Don't get me wrong, not bashing the product. But as a technical person, I can figure out how to set it up for end users and move on. But for end users who are looking for some level of security and don't understand the world, this could potentially spell disaster and confusion. Either way I would still recommend this product for home users and corporate users to utilize. Find a way to incorporate this MFA into your apps and authentication, it saves on the headaches and potential security holes you may have.
What have I been using my Yubikey for...
I recently started subscribing to Lastpass (lastpass.com) as my password manager of choice. There are others out there, but after spending my time with Lastpass, Keypass, Google Password manager, and the slew of many others, Lastpass has all the options I was looking for. First off, Lastpass integrates easily with all popular web browsers, secondly there's a mobile app for it and lastly it can be secured using multi-factor authentication options (ie: Yubikey). Yes if you use Lastpass outside of your home, you will need to be sure you have your Yubikey on you at all times, otherwise you'll be SOL and having to figure out other ways to get into your password manager.
Why is Security Important
With all the discussions lately with personal security being in the news, from security breaches, to border security demanding access to your data, we as end users need to ensure our data is secure at all times. Edward Snowden blew the lid off of all the NSA projects, so now it's up to us to listen and act accordingly. We can no longer simply plead ignorance and say our accounts were hacked. Eventually, using that as an excuse won't be acceptable and like anything, the responsibility will be on you, the end user. So why not start to protect yourself in layers. You have locks on your doors, windows and car, this would be no different. We are simply placing locks on your digital data.
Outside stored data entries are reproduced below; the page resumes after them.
(** * Verification of the mydoo developer scripts

    Shallow embedding of [scripts/analyze_timings.py] (log parser with its
    step stack, duration statistics, histogram buckets) and of the path
    classifier of [scripts/smart-clean.py].

    Conventions of the embedding:
    - a Python [str] is a Rocq [string]; every literal of the sources is
      ASCII, and [.] of a regular expression matches any character but the
      line feed, so nothing below depends on wider code points;
    - an exception is a value of [exn] carried by [result]; the handlers
      [except Exception: pass] of the parser are the [Raise] branches of
      the line handlers;
    - a finite [float] is the rational it denotes (type [Q]): durations
      come from [timedelta.total_seconds()], a count of microseconds
      divided by a million.  The subtraction and the division of the
      histogram round as binary64 does (module [Float], compared with the
      binary64 operations of the standard library in
      [float_agrees_with_binary64]); the statistics are the exact sums
      and quotients, and the one float constant of the code, 0.95, is
      compared with its binary64 computation in
      [p95_index_binary64_agrees];
    - [dateutil.parser.isoparse] is an external dependency: the parser is
      defined in a section over an arbitrary [isoparse], and a concrete
      ISO-8601 reader instantiates it for the examples. *)

From Stdlib Require Import Bool Arith ZArith List String Ascii QArith Qround Lia Lra.
From Stdlib Require Import Permutation Sorted SpecFloat Lqa Qpower Qabs.
Import ListNotations.

Close Scope Q_scope.
Local Open Scope string_scope.
Local Open Scope list_scope.

(* ================================================================== *)
(** ** Python primitives shared by both scripts *)

Module Py.

(** Exceptions the modelled code can raise. *)
Inductive exn : Type :=
| TypeError
| IndexError
| ZeroDivisionError
| OverflowError
| ValueError.

(** Outcome of a computation that may raise. *)
Inductive result (A : Type) : Type :=
| Ok (a : A)
| Raise (e : exn).

Arguments Ok {A} a.
Arguments Raise {A} e.

Definition bind {A B : Type} (r : result A) (k : A -> result B) : result B :=
  match r with
  | Ok a => k a
  | Raise e => Raise e
  end.

Notation "x <- r ;; k" := (bind r (fun x => k))
  (at level 61, r at next level, right associativity).

(** [str.isspace] on the code points below 256: the ASCII controls
    9..13 and 28..31, the space, NEL (133) and the no-break space (160). *)
Definition isspace (c : ascii) : bool :=
  let n := nat_of_ascii c in
  (((9 <=? n) && (n <=? 13)) || ((28 <=? n) && (n <=? 32))
   || (n =? 133) || (n =? 160))%nat.

Fixpoint lstrip (s : string) : string :=
  match s with
  | String c s' => if isspace c then lstrip s' else s
  | EmptyString => EmptyString
  end.

Fixpoint rstrip (s : string) : string :=
  match s with
  | String c s' =>
      match rstrip s' with
      | EmptyString => if isspace c then EmptyString else String c EmptyString
      | r => String c r
      end
  | EmptyString => EmptyString
  end.

(** [str.strip()] with no argument. *)
Definition strip (s : string) : string := rstrip (lstrip s).

(** [int(x)] of a number: truncation towards zero. *)
Definition int_of (q : Q) : Z := Z.quot (Qnum q) (Zpos (Qden q)).

(** [l[i]]: a negative index counts from the end, anything outside
    [-len, len) raises [IndexError]. *)
Definition getitem {A : Type} (l : list A) (i : Z) : result A :=
  let n := Z.of_nat (List.length l) in
  let j := if (i <? 0)%Z then (i + n)%Z else i in
  if ((j <? 0) || (n <=? j))%Z%bool then Raise IndexError
  else match nth_error l (Z.to_nat j) with
       | Some a => Ok a
       | None => Raise IndexError
       end.

(** [l[i] = v], same index rule as [getitem]. *)
Fixpoint set_nth {A : Type} (l : list A) (k : nat) (v : A) : list A :=
  match l, k with
  | [], _ => []
  | _ :: tl, O => v :: tl
  | a :: tl, S k' => a :: set_nth tl k' v
  end.

Definition setitem {A : Type} (l : list A) (i : Z) (v : A) : result (list A) :=
  let n := Z.of_nat (List.length l) in
  let j := if (i <? 0)%Z then (i + n)%Z else i in
  if ((j <? 0) || (n <=? j))%Z%bool then Raise IndexError
  else Ok (set_nth l (Z.to_nat j) v).

(** [min(l)] and [max(l)] on a non-empty list given as head and tail: the
    first smallest (largest) element is kept. *)
Definition min_of (x : Q) (l : list Q) : Q :=
  fold_left (fun m y => if Qlt_le_dec y m then y else m) l x.

Definition max_of (x : Q) (l : list Q) : Q :=
  fold_left (fun m y => if Qlt_le_dec m y then y else m) l x.

(** [sum(l)]. *)
Definition sum (l : list Q) : Q := fold_left Qplus l 0%Q.

(** [sorted(l)]: a stable sort, here by insertion. *)
Fixpoint insert_sorted (x : Q) (l : list Q) : list Q :=
  match l with
  | [] => [x]
  | y :: tl => if Qlt_le_dec x y then x :: l else y :: insert_sorted x tl
  end.

Definition sorted (l : list Q) : list Q :=
  fold_right (fun x acc => insert_sorted x acc) [] l.

End Py.

(* ================================================================== *)
(** ** The fragment of Python's [re] used by the scripts *)

Module Re.

(** A pattern is a sequence of items: a literal character, or a capture
    group around "any characters", lazy (dot, star, question mark) or
    greedy (dot, star). *)
Inductive item : Type :=
| Lit (c : ascii)
| LazyGroup
| GreedyGroup.

Definition regex : Type := list item.

Fixpoint lits (s : string) : regex :=
  match s with
  | String c s' => Lit c :: lits s'
  | EmptyString => []
  end.

(** [.] does not match the line feed (no DOTALL flag). *)
Definition is_newline (c : ascii) : bool := Ascii.eqb c "010"%char.

(** Backtracking match of [p] at the start of [s]; the result is the list
    of captured groups, in order.  A lazy group tries the shortest capture
    first, a greedy group the longest. *)
Fixpoint match_here (p : regex) : string -> option (list string) :=
  match p with
  | [] => fun _ => Some []
  | Lit c :: p' =>
      fun s =>
        match s with
        | String c' s' => if Ascii.eqb c c' then match_here p' s' else None
        | EmptyString => None
        end
  | LazyGroup :: p' =>
      fix lazy (s : string) : option (list string) :=
        match match_here p' s with
        | Some gs => Some (EmptyString :: gs)
        | None =>
            match s with
            | String c s' =>
                if is_newline c then None
                else match lazy s' with
                     | Some (g :: gs) => Some (String c g :: gs)
                     | _ => None
                     end
            | EmptyString => None
            end
        end
  | GreedyGroup :: p' =>
      fix greedy (s : string) : option (list string) :=
        let stop :=
          match match_here p' s with
          | Some gs => Some (EmptyString :: gs)
          | None => None
          end in
        match s with
        | String c s' =>
            if is_newline c then stop
            else match greedy s' with
                 | Some (g :: gs) => Some (String c g :: gs)
                 | _ => stop
                 end
        | EmptyString => stop
        end
  end.

(** [pattern.search(s)]: the leftmost position at which the pattern
    matches. *)
Fixpoint search (p : regex) (s : string) : option (list string) :=
  match match_here p s with
  | Some gs => Some gs
  | None =>
      match s with
      | String _ s' => search p s'
      | EmptyString => None
      end
  end.

Definition matches (p : regex) (s : string) : bool :=
  match search p s with Some _ => true | None => false end.

(** [m in s]: the text [m] occurs somewhere in [s]. *)
Definition occurs (m s : string) : bool := matches (lits m) s.

(** Number of capture groups of a pattern. *)
Fixpoint groups (p : regex) : nat :=
  match p with
  | [] => 0
  | Lit _ :: p' => groups p'
  | _ :: p' => S (groups p')
  end.

End Re.

(* ================================================================== *)
(** ** Float arithmetic

    A finite float is the rational it denotes; the other floats are the
    two infinities and NaN.  The result of an arithmetic operation is the
    exact result rounded as IEEE binary64 does, to nearest with ties to
    even: to 53 significant bits in the normal range, to a multiple of
    2^-1074 below it, and to an infinity from 2^1024 on.  The sign of a
    zero is not kept, as no operation of the script observes it (a
    division by a zero of either sign raises). *)

Module Float.
Import Py.

Inductive float : Type :=
| Finite (q : Q)
| Infinite (negative : bool)
| NaN.

(** The integer nearest to [q], the even one when two are as near. *)
Definition round_half_even (q : Q) : Z :=
  let f := Qfloor q in
  match Qcompare (q - inject_Z f) (1 # 2) with
  | Lt => f
  | Gt => (f + 1)%Z
  | Eq => if Z.even f then f else (f + 1)%Z
  end.

(** For [a > 0], the integer [k] with [2^k <= a < 2^(k+1)]. *)
Definition ilog2 (a : Q) : Z :=
  let k := (Z.log2 (Qnum a) - Z.log2 (Zpos (Qden a)))%Z in
  if Qle_bool (2 ^ k) a then k else (k - 1)%Z.

(** The exponent of the last bit kept when [a > 0] is rounded: 52 below
    the leading bit, and never below -1074. *)
Definition ulp_exponent (a : Q) : Z := Z.max (ilog2 a - 52) (-1074).

(** The multiple of [2^e] nearest to [a]. *)
Definition round_to (e : Z) (a : Q) : Q :=
  (inject_Z (round_half_even (a / 2 ^ e)) * 2 ^ e)%Q.

(** A positive number rounded to a multiple of its last bit. *)
Definition round_pos (a : Q) : Q := round_to (ulp_exponent a) a.

(** A rounded magnitude of 2^1024 or more overflows to an infinity. *)
Definition with_sign (negative : bool) (r : Q) : float :=
  if Qle_bool (2 ^ 1024) r then Infinite negative
  else Finite (if negative then - r else r)%Q.

(** The float nearest to a rational. *)
Definition nearest (a : Q) : float :=
  match Qcompare a 0 with
  | Eq => Finite 0
  | Gt => with_sign false (round_pos a)
  | Lt => with_sign true (round_pos (- a))
  end.

(** [a - b] on finite floats. *)
Definition sub (a b : Q) : float := nearest (a - b).

(** [a / b] on floats: raises on a zero divisor. *)
Definition div (a b : float) : result float :=
  match b with
  | Finite q =>
      if Qeq_bool q 0 then Raise ZeroDivisionError
      else match a with
           | Finite p => Ok (nearest (p / q))
           | Infinite s => Ok (Infinite (xorb s (negb (Qle_bool 0 q))))
           | NaN => Ok NaN
           end
  | Infinite _ =>
      match a with
      | Finite _ => Ok (Finite 0)
      | _ => Ok NaN
      end
  | NaN => Ok NaN
  end.

(** The conversion of the integer operand of a mixed operation: an
    integer too large for a float raises. *)
Definition of_int (n : Z) : result float :=
  match nearest (inject_Z n) with
  | Infinite _ => Raise OverflowError
  | x => Ok x
  end.

(** [int(x)]: truncation towards zero; an infinity and NaN raise. *)
Definition to_int (x : float) : result Z :=
  match x with
  | Finite q => Ok (int_of q)
  | Infinite _ => Raise OverflowError
  | NaN => Raise ValueError
  end.

End Float.

(* ================================================================== *)
(** ** scripts/analyze_timings.py *)

Module AnalyzeTimings.
Import Py Re.

(** *** Timestamps *)

(** A [datetime]: the wall-clock reading in microseconds since
    0001-01-01T00:00:00, and the UTC offset in microseconds of an aware
    value ([None] for a naive one). *)
Record datetime : Type := mkDatetime {
  wall_us : Z;
  utcoffset : option Z
}.
Lemma lifetime_run g E drop events : ∀ st st',
  main_callback_drop_func g = Some drop → engine_ok E →
  registry_ok st → run g E st events = Some st' →
  registry_ok st'
  ∧ length (registered st') = (length (registered st) + registrations events)%nat
  ∧ (memory_accounted st → memory_accounted st')
  ∧ drop_calls (host_calls st') ++ live_funcs st'
    ≡ₚ registered_funcs events ++ drop_calls (host_calls st) ++ live_funcs st.
Proof.
  induction events as [|e events IH]; intros st st' Hd HE Hok Hr; simpl in Hr.
  - injection Hr as <-. split; [assumption|].
    split; [unfold registrations; simpl; lia|]. split; [auto|reflexivity].
  - destruct (step g E st e) as [st1|] eqn:Hs; cbn in Hr; [|discriminate].
    destruct (lifetime_step _ _ _ _ _ _ Hd HE Hok Hs) as (Hok1 & Hlen1 & Hm1 & Hf1).
    destruct (IH st1 st' Hd HE Hok1 Hr) as (Hok' & Hlen & Hm & Hf).
    split; [assumption|]. split.
    { rewrite Hlen, Hlen1. unfold registrations.
      destruct (decide (is_registration e = true)) as [He|He].
      + rewrite !filter_cons_True by assumption. simpl. lia.
      + rewrite !filter_cons_False by assumption. simpl. lia. }
    split; [auto|].
    rewrite Hf, Hf1.
    replace (registered_funcs (e :: events))
      with (registered_funcs [e] ++ registered_funcs events)
      by (destruct e; reflexivity).
    rewrite !app_assoc. apply Permutation_app_tail, Permutation_app_tail.
    apply Permutation_app_comm.
Qed.

Lemma run_app g E events1 : ∀ events2 st,
  run g E st (events1 ++ events2)
  = (st ← run g E st events1; run g E st events2).
Proof.
  induction events1 as [|e events1 IH]; intros events2 st; simpl; [reflexivity|].
  destruct (step g E st e) as [st1|]; cbn; [apply IH|reflexivity].
Qed.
Many websites give you the option to set up two factor authentication against your account login. These two factor authentication options could be:
- SMS/Text message to your phone
- RSA security key
- Authentication App on your phone
- other
Each of these options aren't bad, some are better than others. Traditional SMS/Text messaging isn't encrypted so with the right hardware one can easily intercept SMS/Text messages (article is dated, maybe the security flaws have been fixed, but again one never knows). If someone were to intercept your SMS/Text message, they just obtained your second factor authentication key. Of course this is only possible if someone were out to target you.
RSA Security keys, these are pretty old, they have been around since the early 2000's. Great product, but expensive to maintain. But only used in larger corporations, versus home use. Some financial institutions utilize these devices for customers to log into their bank/investment accounts. But these are slowly becoming obsolete.
Authenticator apps... Google, and Microsoft both have created apps that run on a mobile device (Google's runs on both Android and iOS platforms). These apps you use them to scan a barcode that is provided by a website. This barcode tells the app to generate a random security code that changes every 60 seconds. There have been articles about the flaws with these apps but they were all revolved around some level of social engineering.
All in all, setting up multi-factor authentication should be a default for all major websites (ie Facebook, Twitter, Instragram, Amazon, Financial Institutions, etc). Having it buried deep inside some settings page doesn't help the traditional end user, plus not like all end users have a dedicated IT team at their disposal to help them out with this. Many simply go about their day to day without giving their personal data security a thought.
At the end of the day, if you have locks on your doors, and windows, not to mention a fancy home security system with alarms, monitoring and cameras to protect your home, why not do the same thing with your personal digital data. Utilize the available tools at your disposal and secure yourself from the various malicious people out there today. The internet has given the tools to many people on how to obtain user data, don't let yourself be one of those individuals that has your data stolen.